ORIGINAL ARTICLE CAN BE FOUND .HERE

What's in a name? Sometimes nothing. I couldn't tell you what Buick means. Perhaps the founder was named Stanley Buick. Saturn was probably chosen as a name because the 750 million miles or so between the planets Saturn and Earth represented the distance necessary to escape the lethal radiation of General Motors Corporate Headquarters. (They didn't make it.)

But there is no doubt what Volkswagen means and set out to be: "the people's car," a simple utilitarian car for the masses, affordable and easy to maintain. Now I don't believe Volkswagen can ever return to the simple air-cooled Beetle, which predates World War II. But they had better do something because the reputation of their cars is becoming toxic.

Europeans have always had a fundamental problem with the understanding of electricity and electrical things. Perhaps because old Ben Franklin discovered it and Thomas Edison figured out what to do with it, they outright rejected it as a nouveau riche affectation from the new world. When the world jumped from electrical to electronic, the German manufacturer's problems became even worse. The first thing I noticed is the AM radio function in most Volkswagens never works. This is a dangerous warning sign as the AM radio is almost as old as the telegraph, and every American male growing up in the past century learned how to build one using a coat hanger and a copper penny as a tuner, yet this is somehow beyond the reach of Germany's finest minds. And if you can't master the AM radio thing, what will happen with modern computer controls?



Open source programming?

If you know anything about auto maintenance, you know we mechanics often have to connect diagnostic scan tools to the cars to retrieve information necessary for repairs. Since 1996, all cars have the same standardized connectors and all manufacturers provide data in the same format. Very simple, very good, nothing to go wrong or mess up - except Volkswagen! Any time you connect to or begin testing a Volkswagen you can easily and quite accidentally change the delicate, carefully calculated operating parameters of the car. The computer is wide open. There is no other manufacturer's car where you could do this if you wanted to. This is not a good thing.

A fellow called me some weeks ago crying how he had taken his car back to the dealer for routine service, and his transmission shifting - which had been beautifully timed and crisp - was now whacked out and no one could get it right. I know what happened. Someone scanning the computer changed something.

Look, I love the people in this business, but this is above our pay grade. We're not software engineers. We are guys who turn nuts and bolts and learned some electronics because we had to. Yesterday I was working on a Jetta with an intermittent no start. I had some pretty good ideas about what might be wrong but I was bugged out because I could get no data when I connected my scanner. I called my tech hotline, an excellent service called Identifix, and spoke to a VW tech. When I mentioned the problem with no scan data he asked, "Does the car have an aftermarket radio?" (non-factory equipment). Sure enough it did. He told me the computer system interfaces with the radio and often you can't get data if the radio has been changed.

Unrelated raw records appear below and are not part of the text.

(* ===== verification/HttpClient.v ===== *)
(** * HttpClient: the HTTP client of the control plane (transport/httpapi/client.go)

    [do] sends one request and turns the answer into a value or an error: a
    sentinel of the protocol when both the status and the text say so, an opaque
    error otherwise.  The transport below [http.Client.Do] is an interface:
    it delivers a request and returns an answer, or fails. *)

From S2P Require Import Prelude GoStrings Json Types Codec Wire Url Matching Event Memory Service Http Stream.

Definition cr : string := String (byte_of 13) EmptyString.

Class Transport (X : Type) := Do : HttpRequest → M X HttpResponse.

Definition get (path : string) : HttpRequest := mkHttpRequest "GET" path ∅ ∅ None false "".
#[export] Instance eta_HttpRequest : Eta HttpRequest := λ r,
  mkHttpRequest (rq_Method r) (rq_Path r) (rq_Query r) (rq_Header r) (rq_Cookie r) (rq_TLS r) (rq_Body r).

Definition success (r : HttpResponse) : bool := ((200 <=? rs_Status r) && (rs_Status r <? 300))%Z.
Definition Status (r : HttpResponse) : string := pretty (rs_Status r) +:+ " " +:+ status_text (rs_Status r).

(** [io.ReadAll(io.LimitReader(response.Body, 8<<20))]: a body that breaks off
    behind the limit is read without an error. *)
Definition read_body (r : HttpResponse) : Res string :=
  match rs_Broken r with
  | Some err => if (Z.of_nat (String.length (rs_Body r)) <? body_limit)%Z then Err err else Ok (limited (rs_Body r))
  | None => Ok (limited (rs_Body r))
  end.

Section client.
Context `{Host} `{TimeParser} `{Encoder} `{JsonParser} {X : Type} `{Transport X} (token : string).
Abbreviation MT := (M X).

(** [Client.authorize] *)
Definition authorize (r : HttpRequest) : HttpRequest :=
  if token =s "" then r else r <| rq_Header := <["Authorization" := "Bearer " +:+ token]> (rq_Header r) |>.

(** The message of a failed request: the member [error] of the body, else the body. *)
Definition failure_message (body : string) : string :=
  let message := match parse_all body with
                 | Ok (JObj l) => match obj_map l !! "error" with Some (JStr s) => s | _ => "" end
                 | _ => ""
                 end in
  if message =s "" then body else message.

(** Status and text together name a sentinel. *)
Definition protocol_error (status : Z) (message : string) : option Sentinel :=
  let named s := if HasPrefix message (sentinel_text s) then Some s else None in
  if status =s http_StatusNotFound then named ErrNotFound
  else if status =s http_StatusUnauthorized then named ErrInvalidLease
  else if status =s http_StatusConflict then named ErrInvalidTransition
  else if status =s http_StatusGone then named ErrRunCancelled
  else if status =s http_StatusUpgradeRequired then named ErrIncompatibleProtocol
  else None.
Definition response_error (r : HttpResponse) (body : string) : Error :=
  let message := failure_message body in
  match protocol_error (rs_Status r) message with
  | Some s => wrapf s message
  | None => errors_New ("relay HTTP " +:+ Status r +:+ ": " +:+ message)
  end.

Definition request (method path : string) (query : gmap string string) (input : option Json) : HttpRequest :=
  mkHttpRequest method path query (if input is Some _ then {[ "Content-Type" := "application/json" ]} else ∅)
    None false (if input is Some j then json_text j else "").

(** The first half of [Client.do]: the body of a successful answer, none for 204. *)
Definition exchange (method path : string) (query : gmap string string) (input : option Json)
    : MT (option string) :=
  response ← Do (authorize (request method path query input));
  if rs_Status response =s http_StatusNoContent then
    if Contains path "/claim" then raise (sentinel ErrNoAssignment) else mret None
  else
    body ← lift_res (read_body response);
    if negb (success response) then raise (response_error response body)
    else mret (Some body).

(** [do] with an output, and without. *)
Definition decode_response {A} (c : Codec A) (body : string) : Res A :=
  if body =s "" then Ok (init c)
  else match res_bind (parse_all body) (Unmarshal c false) with
       | Ok value => Ok value
       | Err err => Err (mkError (err_is err) ("decode Relay response: " +:+ err_msg err))
       end.
Definition do_out {A} (c : Codec A) (method path : string) (query : gmap string string) (input : option Json) : MT A :=
  body ← exchange method path query input;
  match body with None => mret (init c) | Some body => lift_res (decode_response c body) end.
Definition do_empty (method path : string) (input : option Json) : MT () :=
  exchange method path ∅ input ;; mret ().

Definition c_Health : MT () :=
  out ← do_out body_Health "GET" "/health" ∅ None;
  if hb_Status out =s "ok" then mret ()
  else raise (errors_New ("relay HTTP: unhealthy server status " +:+ fmt_quote (hb_Status out))).
Definition c_BuildInfo : MT BuildInfo := do_out wire_BuildInfo "GET" "/version" ∅ None.

(** ** Host operations *)
Definition run_path (runID : string) : string := "/v1/runs/" +:+ PathEscape runID.
Definition limit_query (limit : Z) : gmap string string := {[ "limit" := pretty limit ]}.

Definition c_Submit (request : Request) : MT Run :=
  do_out wire_Run "POST" "/v1/runs" ∅ (Some (enc wire_Request request)).
Definition c_GetRun (runID : string) : MT Run := do_out wire_Run "GET" (run_path runID) ∅ None.
Definition c_ListRuns (limit : Z) : MT (list Run) :=
  do_out (slice wire_Run) "GET" "/v1/runs" (limit_query limit) None.
Definition c_SessionRuns (sessionID : string) (limit : Z) : MT (list Run) :=
  do_out (slice wire_Run) "GET" ("/v1/sessions/" +:+ PathEscape sessionID +:+ "/runs") (limit_query limit) None.
Definition c_Attempts (runID : string) : MT (list Attempt) :=
  do_out (slice wire_Attempt) "GET" (run_path runID +:+ "/attempts") ∅ None.
Definition c_Interactions (runID : string) : MT (list Interaction) :=
  do_out (slice wire_Interaction) "GET" (run_path runID +:+ "/interactions") ∅ None.
Definition c_ResolveInteraction (id : string) (response : option Json) : MT Interaction :=
  do_out wire_Interaction "POST" ("/v1/interactions/" +:+ PathEscape id +:+ "/resolve") ∅
    (Some (JObj [("response", default JNull response)])).
Definition c_Events (runID : string) : MT (list Event) :=
  do_out (slice wire_Event) "GET" (run_path runID +:+ "/events") ∅ None.
Definition c_Artifacts (runID : string) : MT (list Artifact) :=
  do_out (slice wire_Artifact) "GET" (run_path runID +:+ "/artifacts") ∅ None.
Definition c_CancelRun (runID : string) (request : CancelRequest) : MT Run :=
  do_out wire_Run "POST" (run_path runID +:+ "/cancel") ∅ (Some (enc wire_CancelRequest request)).
Definition c_Nodes : MT (list Node) := do_out (slice wire_Node) "GET" "/v1/nodes" ∅ None.

(** The operations that do not go through [do] know no sentinel. *)
Definition opaque_error (r : HttpResponse) : Error :=
  errors_New ("relay HTTP " +:+ Status r +:+ ": " +:+ TrimSpace (limited (rs_Body r))).
(** The body is handed to the caller, who reads it to its end. *)
Definition c_OpenArtifact (artifactID : string) : MT string :=
  response ← Do (authorize (get ("/v1/artifacts/" +:+ PathEscape artifactID)));
  if negb (success response) then raise (opaque_error response)
  else match rs_Broken response with Some err => raise err | None => mret (rs_Body response) end.

(** ** Node operations *)
Definition attempt_path (attemptID : string) : string := "/v1/attempts/" +:+ PathEscape attemptID.

Definition c_RegisterNode (value : NodeRegistration) : MT Node :=
  do_out wire_Node "POST" "/v1/nodes/register" ∅ (Some (enc wire_NodeRegistration value)).
Definition c_Heartbeat (nodeID : string) : MT Node :=
  do_out wire_Node "POST" ("/v1/nodes/" +:+ PathEscape nodeID +:+ "/heartbeat") ∅ (Some (JObj [])).
Definition c_Claim (nodeID : string) : MT Assignment :=
  do_out wire_Assignment "POST" ("/v1/nodes/" +:+ PathEscape nodeID +:+ "/claim") ∅ (Some (JObj [])).
Definition c_Start (value : Assignment) : MT () :=
  do_empty "POST" (attempt_path (asg_AttemptID value) +:+ "/start") (Some (enc wire_Assignment value)).
Definition c_Renew (value : Assignment) : MT LeaseUpdate :=
  do_out wire_LeaseUpdate "POST" (attempt_path (asg_AttemptID value) +:+ "/renew") ∅ (Some (enc wire_Assignment value)).
Definition c_AppendEvent (runID attemptID lease eventType : string) (data : Any) (eventIDs : list string) : MT () :=
  j ← lift_res (marshal data);
  do_empty "POST" (attempt_path attemptID +:+ "/events")
    (Some (JObj [("data", j); ("event_id", JStr (default "" (head eventIDs))); ("lease_token", JStr lease);
                 ("run_id", JStr runID); ("type", JStr eventType)])).
Definition c_Complete (value : Assignment) (result : Result) : MT () :=
  do_empty "POST" (attempt_path (asg_AttemptID value) +:+ "/complete")
    (Some (JObj [("assignment", enc wire_Assignment value); ("result", enc wire_Result result)])).
Definition c_Fail (value : Assignment) (cause : string) : MT () :=
  do_empty "POST" (attempt_path (asg_AttemptID value) +:+ "/fail")
    (Some (JObj [("assignment", enc wire_Assignment value); ("error", JStr cause)])).
Definition c_AcknowledgeCancellation (value : Assignment) : MT () :=
  do_empty "POST" (attempt_path (asg_AttemptID value) +:+ "/cancelled") (Some (enc wire_Assignment value)).
Definition c_ReserveCapability (a : Assignment) (key hash : string) (request : CapabilityRequest)
    : MT CapabilityReservation :=
  do_out wire_Reservation "POST" (attempt_path (asg_AttemptID a) +:+ "/capability-calls/reserve") ∅
    (Some (JObj [("assignment", enc wire_Assignment a); ("idempotency_key", JStr key);
                 ("request", enc wire_CapabilityRequest request); ("request_hash", JStr hash)])).
Definition c_FinishCapability (a : Assignment) (reservation : CapabilityReservation) (result : CapabilityResult)
    (cause : string) : MT () :=
  do_empty "POST" (attempt_path (asg_AttemptID a) +:+ "/capability-calls/" +:+ PathEscape (rsv_CallID reservation) +:+ "/finish")
    (Some (JObj [("assignment", enc wire_Assignment a); ("error", JStr cause);
                 ("reservation", enc wire_Reservation reservation); ("result", enc wire_CapabilityResult result)])).
Definition c_CreateInteraction (a : Assignment) (request : InteractionRequest) : MT Interaction :=
  do_out wire_Interaction "POST" (attempt_path (asg_AttemptID a) +:+ "/interactions") ∅
    (Some (JObj [("assignment", enc wire_Assignment a); ("request", enc wire_InteractionRequest request)])).

(** An error of reading is ignored here: the part that arrived is decoded. *)
Definition c_GetInteraction (a : Assignment) (id : string) : MT Interaction :=
  response ← Do (authorize (mkHttpRequest "GET" (attempt_path (asg_AttemptID a) +:+ "/interactions/" +:+ PathEscape id)
    {[ "run_id" := asg_RunID a ]} {[ "X-Relay-Lease-Token" := asg_LeaseToken a ]} None false ""));
  if negb (success response) then raise (opaque_error response)
  else lift_res (res_bind (parse_all (limited (rs_Body response))) (Unmarshal wire_Interaction false)).

Definition c_UploadArtifact (a : Assignment) (artifact : Artifact) (content : string) : MT Artifact :=
  let header := {[ "X-Relay-Lease-Token" := asg_LeaseToken a ]} : gmap string string in
  let header := if art_ContentType artifact =s "" then header
                else <["Content-Type" := art_ContentType artifact]> header in
  response ← Do (authorize (mkHttpRequest "POST" (attempt_path (asg_AttemptID a) +:+ "/artifacts")
    {[ "run_id" := asg_RunID a; "type" := art_Type artifact; "name" := art_Name artifact ]} header None false content));
  body ← lift_res (read_body response);
  if negb (success response) then raise (opaque_error response)
  else lift_res (res_bind (parse_all body) (Unmarshal wire_Artifact false)).

(** ** The event stream *)
Definition ErrEventStreamInterrupted : Error :=
  errors_New "relay HTTP: event stream ended before a terminal event".
(** [bufio.ScanLines]: the carriage return before a line feed is dropped. *)
Definition drop_cr (line : string) : string := if HasSuffix line cr then str_take (String.length line - 1) line else line.
Definition scan_lines (body : string) : list string :=
  let parts := Split body newline in
  map drop_cr (if last parts =s Some "" then removelast parts else parts).
(** The scanner's buffer ends at two mebibytes. *)
Definition line_limit : Z := 2097152.

(** The lines that arrived, then [scanner.Err()]: what broke the body off, if anything. *)
Fixpoint scan_events (handle : Event → MT ()) (broken : option Error) (lines : list string) (after : Z) (data : string) (terminal : bool) : MT () :=
  match lines with
  | [] =>
      match broken with
      | Some err => raise err
      | None => if terminal then mret () else raise ErrEventStreamInterrupted
      end
  | line :: lines =>
      if (line_limit <=? Z.of_nat (String.length line))%Z then raise (errors_New "bufio.Scanner: token too long")
      else if line =s "" then
        if data =s "" then scan_events handle broken lines after "" terminal
        else match res_bind (parse_all data) (Unmarshal wire_Event false) with
             | Err err => raise (mkError (err_is err) ("decode Relay event stream: " +:+ err_msg err))
             | Ok event =>
                 if (ev_Sequence event <=? after)%Z then scan_events handle broken lines after "" terminal
                 else
                   handle event ;;
                   scan_events handle broken lines (ev_Sequence event) ""
                     (terminal || bool_decide (ev_Type event ∈ ["run.succeeded"; "run.failed"; "run.cancelled"]))
             end
      else if HasPrefix line "data:" then
        scan_events handle broken lines after
          ((if data =s "" then "" else data +:+ nl) +:+ TrimSpace (TrimPrefix line "data:")) terminal
      else scan_events handle broken lines after data terminal
  end.

Definition stream_request (runID : string) (after : Z) : HttpRequest :=
  authorize (mkHttpRequest "GET" (run_path runID +:+ "/events/stream") {[ "after" := pretty after ]}
    {[ "Accept" := "text/event-stream"; "Last-Event-ID" := pretty after ]} None false "").
Definition c_StreamEvents (runID : string) (after : Z) (handle : Event → MT ()) : MT () :=
  response ← Do (stream_request runID after);
  if negb (success response) then
    body ← lift_res (read_body response);
    if rs_Status response =s http_StatusNotFound
    then raise (wrapf ErrNotFound (TrimSpace body))
    else raise (opaque_error response)
  else scan_events handle (rs_Broken response) (scan_lines (rs_Body response)) after "" false.
End client.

Once again, that's just crazy and completely unnecessary. I assure you that Chrysler, Ford, General Motors, Toyota , Honda, Mazda, Nissan, even Hyundai and Kia vehicles come in the shop with hacked-in radios, and the computer diagnostics still work. And since we know from paragraph two that VW radios don't work all that well, it's an invitation to disaster.

When doing electrical repairs on these cars you can never get good, accurate, simple diagrams. I used to think this was because they didn't want non-VW people having them, but after finally getting a good look at some factory information I have concluded that they don't provide diagrams because no one actually knows where the electricity goes once it leaves the battery.


The metallic clang

I had occasion to work on a 2001 VW Passat with the turbo four-cylinder engine. With less than 65,000 miles on it, the engine had developed a nasty metallic noise that comes from the timing chain on the back of the engine. As we began to disassemble and inspect it, it became apparent that there was a tremendous amount of wasted motion and unnecessary complexity in this engine. In spite of the fact that this car was well maintained (synthetic oil changes every 3000 miles), it had developed sludging in the oil pickup, which starved the timing chain tensioner. Two thousand dollars and some change later it seems to be okay. I won't sleep well for another year.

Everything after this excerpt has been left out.